About this task
Below are the entries. Transcribe exactly the lines from the one with "rewrite (IH _" through the one with "client sends at", ends included, and leave out all others.

==============================

(* ===== verification/RateLimit.v ===== *)
(** Rate limiting ([middleware/ratelimit/ratelimit.go]): a token bucket for each
    client address, in double precision as the code keeps it. *)

From Stdlib Require Import SpecFloat.
From S2P Require Import Prelude Prog GoUnicode GoStrings GoText GoFloat GoNet DnsMsg Encoder Decoder Privacy Interface Upstream UpstreamSpec Acl.

Open Scope Z_scope.

(** [Duration.Seconds]. *)
Definition Seconds (d : Z) : float64 :=
  add64 (of_Z (Z.quot d 1000000000)) (div64 (of_Z (Z.rem d 1000000000)) (of_Z 1000000000)).

(** [Time.Sub] saturates at the range of a duration. *)
Definition Sub (t u : Z) : Z := Z.max (- 2 ^ 63) (Z.min (2 ^ 63 - 1) (t - u)).

(** ** The limiter *)

Definition defaultRate : Z := 50.
Definition defaultBurst : Z := 100.
Definition maxClients : nat := Z.to_nat 10000.

Record bucket := MkBucket { bk_tokens : float64; bk_seen : Z }.

Record limiter := MkLimiter { lm_rate : float64; lm_burst : float64; lm_clients : gmap Addr bucket }.

(** The package has its own copy of this function. *)
Definition addrIP (addr : net_Addr) : option Addr :=
  match addr with
  | UDPAddr ip | TCPAddr ip => Unmap <$> AddrFromSlice ip
  | OtherAddr => None
  end.

Definition with_clients (h : limiter) (clients : gmap Addr bucket) : limiter :=
  MkLimiter (lm_rate h) (lm_burst h) clients.

(** [x <= 0] for a rate or burst. *)
Definition not_positive (x : float64) : bool := SFleb x (S754_zero false).

Definition newLimiter (rate burst : float64) : limiter :=
  MkLimiter (if not_positive rate then of_Z defaultRate else rate)
    (if not_positive burst then of_Z defaultBurst else burst) ∅.

(** The loop of [evictIfFull] over the clients in the order the map yields them;
    the zero [netip.Addr], which no client has, is [None]. *)
Fixpoint oldest_client (clients : list (Addr * bucket)) (oldest : option Addr) (oldestSeen : Z) :
    option Addr :=
  match clients with
  | [] => oldest
  | (ip, b) :: clients =>
    if bk_seen b <=? oldestSeen then oldest_client clients (Some ip) (bk_seen b)
    else oldest_client clients oldest oldestSeen
  end.

Section limiter.
(** The order in which a [range] over the clients visits them. *)
Context (visit : list (Addr * bucket) -> list (Addr * bucket)).

Definition evictIfFull (h : limiter) (now : Z) : limiter :=
  if bool_decide (size (lm_clients h) < maxClients)%nat then h
  else match oldest_client (visit (map_to_list (lm_clients h))) None now with
       | Some ip => with_clients h (delete ip (lm_clients h))
       | None => h
       end.

Definition allow (h : limiter) (now : Z) (ip : Addr) : limiter * bool :=
  match lm_clients h !! ip with
  | None =>
    let h := evictIfFull h now in
    (with_clients h (<[ip := MkBucket (sub64 (lm_burst h) (of_Z 1)) now]> (lm_clients h)), true)
  | Some b =>
    let tokens := min64 (add64 (bk_tokens b) (mul64 (Seconds (Sub now (bk_seen b))) (lm_rate h))) (lm_burst h) in
    if SFltb tokens (of_Z 1)
    then (with_clients h (<[ip := MkBucket tokens now]> (lm_clients h)), false)
    else (with_clients h (<[ip := MkBucket (sub64 tokens (of_Z 1)) now]> (lm_clients h)), true)
  end.

(** The limiter is a part of the state; [clock] reads the time.  [allow] holds the
    mutex from beginning to end, so it is one action. *)
Definition try_allow {S} (clock : S -> Z) (ip : Addr) (hs : limiter * S) : (limiter * S) * bool :=
  let '(h, ok) := allow hs.1 (clock hs.2) ip in ((h, hs.2), ok).

Definition Wrap {S} (clock : S -> Z) (next : Handler S) : Handler (limiter * S) := fun addr req =>
  match addrIP addr with
  | Some ip =>
    atomic (try_allow clock ip) ≫= fun ok : bool =>
    if ok then zoom_snd (next addr req) else Ret []
  | None => zoom_snd (next addr req)
  end.

(** ** Facts *)

Context (Hvisit : forall l, visit l ≡ₚ l).

Definition limiter_ok (h : limiter) : Prop := (size (lm_clients h) <= maxClients)%nat.

(** The loop ends with a client no other was seen before, if any was seen by now. *)
Lemma oldest_client_spec clients : forall oldest seen,
  match oldest_client clients oldest seen with
  | Some ip => oldest = Some ip /\ Forall (fun x => seen < bk_seen x.2) clients \/
      exists b, (ip, b) ∈ clients /\ bk_seen b <= seen /\ Forall (fun x => bk_seen b <= bk_seen x.2) clients
  | None => oldest = None /\ Forall (fun x => seen < bk_seen x.2) clients
  end.
Proof.
  induction clients as [|[ip b] clients IH]; intros oldest seen; cbn [oldest_client].
  { destruct oldest; [left|]; by split. }
  destruct (Z.leb_spec (bk_seen b) seen) as [Hle|Hgt].
  - specialize (IH (Some ip) (bk_seen b)). destruct (oldest_client clients (Some ip) (bk_seen b)) as [ip'|].
    + right. destruct IH as [[[= ->] Hall]|(b' & Hin & Hb' & Hall)].
      * exists b. split_and!; [by left|done|]. constructor; [simpl; lia|].
        eapply Forall_impl; [exact Hall|]. simpl. lia.
      * exists b'. split_and!; [by right|lia|]. by constructor.
    + by destruct IH.
  - specialize (IH oldest seen). destruct (oldest_client clients oldest seen) as [ip'|].
    + destruct IH as [[-> Hall]|(b' & Hin & Hb' & Hall)]; [left; split; [done|by constructor]|right].
      exists b'. split_and!; [by right|done|]. constructor; [simpl; lia|done].
    + destruct IH as [-> Hall]. split; [done|by constructor].
Qed.

(** The client dropped when the table is full. *)
Definition evicted (h : limiter) (now : Z) : option Addr :=
  if bool_decide (size (lm_clients h) < maxClients)%nat then None
  else oldest_client (visit (map_to_list (lm_clients h))) None now.

Lemma evictIfFull_evicted h now :
  evictIfFull h now = match evicted h now with
                      | Some ip => with_clients h (delete ip (lm_clients h)) | None => h end.
Proof. unfold evictIfFull, evicted. by case_bool_decide. Qed.

Lemma evicted_spec h now ip :
  evicted h now = Some ip -> exists b, lm_clients h !! ip = Some b /\
    forall ip' b', lm_clients h !! ip' = Some b' -> bk_seen b <= bk_seen b'.
Proof.
  unfold evicted. case_bool_decide; [done|]. intros E.
  pose proof (oldest_client_spec (visit (map_to_list (lm_clients h))) None now) as Ho. rewrite E in Ho.
  destruct Ho as [[? _]|(b & Hin & _ & Hall)]; [done|]. exists b.
  rewrite Hvisit, elem_of_map_to_list in Hin. split; [done|]. intros ip' b' Hb'.
  rewrite Hvisit in Hall. rewrite Forall_forall in Hall. apply (Hall (ip', b')). by apply elem_of_map_to_list.
Qed.

(** Buckets are never of the future: Go's clock is monotonic. *)
Definition seen_by (h : limiter) (now : Z) : Prop := map_Forall (fun _ b => bk_seen b <= now) (lm_clients h).

Lemma evictIfFull_room h now :
  limiter_ok h -> seen_by h now -> (size (lm_clients (evictIfFull h now)) < maxClients)%nat.
Proof.
  unfold limiter_ok. intros Hok Hseen. rewrite evictIfFull_evicted.
  destruct (evicted h now) as [ip|] eqn:E.
  - destruct (evicted_spec _ _ _ E) as (b & Hb & _). cbn [with_clients lm_clients].
    rewrite map_size_delete_Some by by eexists.
    assert (size (lm_clients h) <> 0%nat) by (apply (map_size_ne_0_lookup_2 _ ip); eauto). lia.
  - unfold evicted in E. case_bool_decide as Hfull; [done|].
    pose proof (oldest_client_spec (visit (map_to_list (lm_clients h))) None now) as Ho. rewrite E in Ho.
    destruct Ho as [_ Hall]. rewrite Hvisit in Hall.
    assert (0 < maxClients)%nat by (unfold maxClients; lia).
    assert (Hne : size (lm_clients h) <> 0%nat) by lia.
    apply map_size_ne_0_lookup in Hne as (ip & b & Hb).
    rewrite Forall_forall in Hall. specialize (Hall (ip, b)). rewrite elem_of_map_to_list in Hall.
    specialize (Hall Hb). specialize (Hseen ip b Hb). simpl in *. lia.
Qed.

(** What one query does to the bucket of its client. *)
Definition take_token (h : limiter) (now : Z) (b : bucket) : bucket * bool :=
  let tokens := min64 (add64 (bk_tokens b) (mul64 (Seconds (Sub now (bk_seen b))) (lm_rate h))) (lm_burst h) in
  if SFltb tokens (of_Z 1) then (MkBucket tokens now, false)
  else (MkBucket (sub64 tokens (of_Z 1)) now, true).

Lemma allow_known h now ip b :
  lm_clients h !! ip = Some b ->
  allow h now ip = (with_clients h (<[ip := (take_token h now b).1]> (lm_clients h)), (take_token h now b).2).
Proof. intros E. unfold allow, take_token. rewrite E. by destruct (SFltb _ _). Qed.

(** C17: A client is limited by its own bucket alone: it is answered exactly if its
    tokens, refilled for the time since it was last seen and capped at the burst,
    are at least one, and then pays one; a client not seen before is answered and
    starts with the burst less one.  No other client's bucket changes, except that
    a full table gives up one that no other was seen before, and the table never
    outgrows its bound. *)
Theorem allow_spec h now ip :
  limiter_ok h -> seen_by h now ->
  let '(h', ok) := allow h now ip in
  limiter_ok h' /\ seen_by h' now /\ lm_rate h' = lm_rate h /\ lm_burst h' = lm_burst h /\
  match lm_clients h !! ip with
  | Some b =>
      (lm_clients h' !! ip, ok) = (Some (take_token h now b).1, (take_token h now b).2) /\
      forall ip', ip' <> ip -> lm_clients h' !! ip' = lm_clients h !! ip'
  | None =>
      ok = true /\ lm_clients h' !! ip = Some (MkBucket (sub64 (lm_burst h) (of_Z 1)) now) /\
      forall ip', ip' <> ip -> lm_clients h' !! ip' = lm_clients h !! ip' \/
        size (lm_clients h) = maxClients /\ lm_clients h' !! ip' = None /\
        exists b, lm_clients h !! ip' = Some b /\
          forall ip'' b'', lm_clients h !! ip'' = Some b'' -> bk_seen b <= bk_seen b''
  end.
Proof.
  intros Hok Hseen. destruct (lm_clients h !! ip) as [b|] eqn:Eb.
  - rewrite (allow_known h now ip b Eb). destruct (take_token h now b) as [b' ok] eqn:Et. cbn [fst snd].
    assert (Hb' : bk_seen b' = now) by (unfold take_token in Et; destruct (SFltb _ _); by injection Et as <- _).
    split_and!; [| |done|done| |].
    + unfold limiter_ok. cbn [with_clients lm_clients]. by rewrite map_size_insert_Some by by eexists.
    + apply map_Forall_insert_2; [lia|done].
    + cbn [with_clients lm_clients]. by rewrite lookup_insert_eq.
    + intros ip' Hne. by apply lookup_insert_ne.
  - unfold allow. rewrite Eb. cbn zeta. pose proof (evictIfFull_room h now Hok Hseen) as Hroom.
    rewrite evictIfFull_evicted in Hroom |- *.
    assert (Hsub : forall h2, (lm_clients h2 !! ip = None -> (size (lm_clients h2) < maxClients)%nat ->
        seen_by h2 now -> limiter_ok (with_clients h2 (<[ip := MkBucket (sub64 (lm_burst h) (of_Z 1)) now]> (lm_clients h2))) /\
        seen_by (with_clients h2 (<[ip := MkBucket (sub64 (lm_burst h) (of_Z 1)) now]> (lm_clients h2))) now)).
    { intros h2 Hn Hs H2. split.
      - unfold limiter_ok. cbn [with_clients lm_clients]. rewrite map_size_insert_None by done. lia.
      - apply map_Forall_insert_2; [simpl; lia|done]. }
    destruct (evicted h now) as [old|] eqn:E.
    + destruct (evicted_spec _ _ _ E) as (b & Hb & Hmin).
      assert (Hfull : size (lm_clients h) = maxClients).
      { unfold evicted in E. unfold limiter_ok in Hok. case_bool_decide; [done|lia]. }
      assert (Hne : old <> ip) by congruence.
      destruct (Hsub (with_clients h (delete old (lm_clients h)))) as [H1 H2]; [|done| |].
      { cbn [with_clients lm_clients]. by rewrite lookup_delete_ne. }
      { by apply map_Forall_delete. }
      split_and!; [done|done|done|done|done|by apply lookup_insert_eq|].
      intros ip' Hne'. cbn [with_clients lm_clients]. rewrite lookup_insert_ne by done.
      destruct (decide (ip' = old)) as [->|Hold]; [right|left; by rewrite lookup_delete_ne].
      split; [done|]. rewrite lookup_delete_eq. split; [done|]. by exists b.
    + destruct (Hsub h) as [H1 H2]; [done..|].
      split_and!; [done|done|done|done|done|by apply lookup_insert_eq|].
      intros ip' Hne'. left. by apply lookup_insert_ne.
Qed.

(** ** The burst *)

(** So many queries of one client at one instant: how many are answered. *)
Fixpoint answered_at (n : nat) (h : limiter) (now : Z) (ip : Addr) : nat :=
  match n with
  | O => 0%nat
  | S n => let '(h, ok) := allow h now ip in ((if ok then 1 else 0) + answered_at n h now ip)%nat
  end.

(** With the default rate and burst a bucket of whole tokens that is asked again at
    once pays one, and an empty one stays empty: both computed, for every level. *)
Lemma whole_tokens h now k :
  lm_rate h = of_Z defaultRate -> lm_burst h = of_Z defaultBurst -> 0 <= k < 100 ->
  take_token h now (MkBucket (of_Z k) now) = (MkBucket (of_Z (Z.max 0 (k - 1))) now, 0 <? k).
Proof.
  intros Hr Hb Hk. unfold take_token. rewrite Hr, Hb. cbn [bk_tokens bk_seen].
  replace (Sub now now) with 0 by (unfold Sub; lia).
  set (step := fun k => min64 (add64 (of_Z k) (mul64 (Seconds 0) (of_Z defaultRate))) (of_Z defaultBurst)).
  assert (Hall : forallb (fun k => if SFltb (step k) (of_Z 1) then (k =? 0) && bool_decide (step k = of_Z 0)
    else (0 <? k) && bool_decide (sub64 (step k) (of_Z 1) = of_Z (k - 1))) (seqZ 0 100) = true) by (vm_compute; reflexivity).
  rewrite forallb_forall in Hall. specialize (Hall k).
  rewrite <-list_elem_of_In, elem_of_seqZ in Hall. specialize (Hall ltac:(lia)). fold (step k).
  destruct (SFltb (step k) (of_Z 1)); apply andb_true_iff in Hall as [Hk0 ->%bool_decide_eq_true].
  - apply Z.eqb_eq in Hk0 as ->. done.
  - rewrite Hk0. by replace (Z.max 0 (k - 1)) with (k - 1) by lia.
Qed.

Lemma answered_whole n : forall h now ip k,
  lm_rate h = of_Z defaultRate -> lm_burst h = of_Z defaultBurst -> 0 <= k < 100 ->
  lm_clients h !! ip = Some (MkBucket (of_Z k) now) ->
  answered_at n h now ip = Nat.min n (Z.to_nat k).
Proof.
  induction n as [|n IH]; intros h now ip k Hr Hb Hk Hc; cbn [answered_at]; [lia|].
  rewrite (allow_known h now ip _ Hc), whole_tokens by done. cbn [fst snd].
  rewrite (IH _ now ip (Z.max 0 (k - 1))); [|done|done|lia|by apply lookup_insert_eq].
  destruct (Z.ltb_spec 0 k); lia.
Qed.

(** C18: With the default settings a burst is a hundred queries: of so many queries a
    client sends at one instant, the first hundred are answered and no more,
    however many other clients there are. *)
Theorem burst_exhausted h now ip n :
  lm_rate h = of_Z defaultRate -> lm_burst h = of_Z defaultBurst -> lm_clients h !! ip = None ->
  answered_at n h now ip = Nat.min n 100.
Proof.
  intros Hr Hb Hc. destruct n as [|n]; [done|]. cbn [answered_at]. unfold allow. rewrite Hc. cbn zeta.
  assert (Hkeep : lm_rate (evictIfFull h now) = lm_rate h /\ lm_burst (evictIfFull h now) = lm_burst h).
  { rewrite evictIfFull_evicted. by destruct (evicted h now). }
  destruct Hkeep as [Hr' Hb']. rewrite (answered_whole n _ now ip 99); [lia|..].
  - cbn [with_clients lm_rate]. by rewrite Hr'.
  - cbn [with_clients lm_burst]. by rewrite Hb'.
  - lia.
  - cbn [with_clients lm_clients]. rewrite lookup_insert_eq, Hb', Hb. by vm_compute.
Qed.
End limiter.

==============================

Exercise solution
  rewrite (IH _ now ip (Z.max 0 (k - 1))); [|done|done|lia|by apply lookup_insert_eq].
  destruct (Z.ltb_spec 0 k); lia.
Qed.

(** C18: With the default settings a burst is a hundred queries: of so many queries a
    client sends at one instant, the first hundred are answered and no more,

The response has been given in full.